Definition of Operational Regimes for PEMFC through Dimensionless Numbers

I. SCHMIDHALTER; P. AGUIRRE

Buenos Aires

Congreso; 20th Topical Meeting of the International Society of Electrochemistry; 2017

Division 3 Electrochemical Energy Conversion and Storage Division 4 Electrochemical Materials Science ISE Region Argentina

Through the present work a dimensionless number relating, the diffusive flux, the convective flow, and reaction rate for reactants (H2/O2/H2O) in Proton Exchange Membrane Fuel Cells (PEMFC) is defined. It allows determining the operational regime for PEMFCs previous to any simulation of the entire system. This number is defined as the ratio maximum reaction rates to maximum diffusion rates.
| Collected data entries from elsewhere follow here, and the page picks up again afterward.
(** ** The histogram component

    The cell under "Building your own visualization component":
<<
    def make_histogram(model):
        fig = Figure()
        ax = fig.subplots()
        wealth_vals = [agent.wealth for agent in model.schedule.agents]
        ax.hist(wealth_vals, bins=10)
        solara.FigureMatplotlib(fig)
>>
    The function reads the agents of the model's scheduler and talks to
    Matplotlib and Solara.  What the two libraries do inside a call is not
    part of the notebook: a call is recorded, with its arguments.  Creating
    the figure and its axes, and displaying the figure, are taken to return.
    [ax.hist] looks at the values it is given and can refuse them; whether
    it returns or raises, and what, is a parameter of the embedding.  An
    object a library creates is named by the number of objects created
    before it. *)

Inductive event : Type :=
  | EvFigure (fig : nat)
  | EvSubplots (fig ax : nat)
  | EvHist (ax : nat) (x : list value) (bins : Z)
  | EvFigureMatplotlib (fig : nat).

(** What [make_histogram] runs against: a model that has a scheduler, given
    by the list [model.schedule.agents], the number of library objects
    created so far, and the library calls made so far, oldest first. *)
Record world : Type := World {
  agents : list entity;
  allocated : nat;
  calls : list event
}.

Definition Nb (A : Type) : Type := world → world * result A.

#[global] Instance Nb_ret : MRet Nb := λ A a w, (w, Ok a).

#[global] Instance Nb_bind : MBind Nb := λ A B k c w,
  match c w with
  | (w', Ok a) => k a w'
  | (w', Raise e) => (w', Raise e)
  end.

Definition exec_nb {A} (c : Nb A) (w : world) : world := fst (c w).
Definition eval_nb {A} (c : Nb A) (w : world) : result A := snd (c w).

(** [Figure()] *)
Definition Figure : Nb nat := λ w,
  let fig := allocated w in
  (World (agents w) (S fig) (calls w ++ [EvFigure fig]), Ok fig).

(** [fig.subplots()] *)
Definition subplots (fig : nat) : Nb nat := λ w,
  let ax := allocated w in
  (World (agents w) (S ax) (calls w ++ [EvSubplots fig ax]), Ok ax).

(** [solara.FigureMatplotlib(fig)] *)
Definition FigureMatplotlib (fig : nat) : Nb unit := λ w,
  (World (agents w) (allocated w) (calls w ++ [EvFigureMatplotlib fig]), Ok tt).

(** [[body for agent in l]]: the body runs against each agent in turn and
    the values are collected in order; the first exception ends the loop. *)
Fixpoint comprehension {A} (body : Py A) (l : list entity)
  : list entity * result (list A) :=
  match l with
  | [] => ([], Ok [])
  | agent :: rest =>
      match body agent with
      | (agent', Ok a) =>
          match comprehension body rest with
          | (rest', Ok vals) => (agent' :: rest', Ok (a :: vals))
          | (rest', Raise e) => (agent' :: rest', Raise e)
          end
      | (agent', Raise e) => (agent' :: rest, Raise e)
      end
  end.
The data needed for its calculus are, geometric dimensions, physical properties of the electrode, feeding conditions, and operational conditions. The maximum reaction rate is computed assuming no diffusion limitation in the Gas Diffusion Layer (GDL). Thus, no variation in composition of the reactants through GDL is obtained. The maximum current density is achieved when output potential of the cell attain zero. This calculus includes the solution of a simple algebraic system of equations containing the electrochemical relationships of the PEMFC. The maximum diffusion rate is computed when depletion of the reactants at membrane-GDL interphase is achieved. The dimensionless number obtained has been checked by means of the solution of the whole PEMFC model, showing a significant agreement. Maximum reaction rates and maximum diffusion rates can be computed for different cells arrangements and different utilization factors of reactants giving raise to the definition of inlet and outlet numbers. Some study cases are presented showing changes of the limiting regime along the cell length according to the dimensionless number calculated at both cell ends.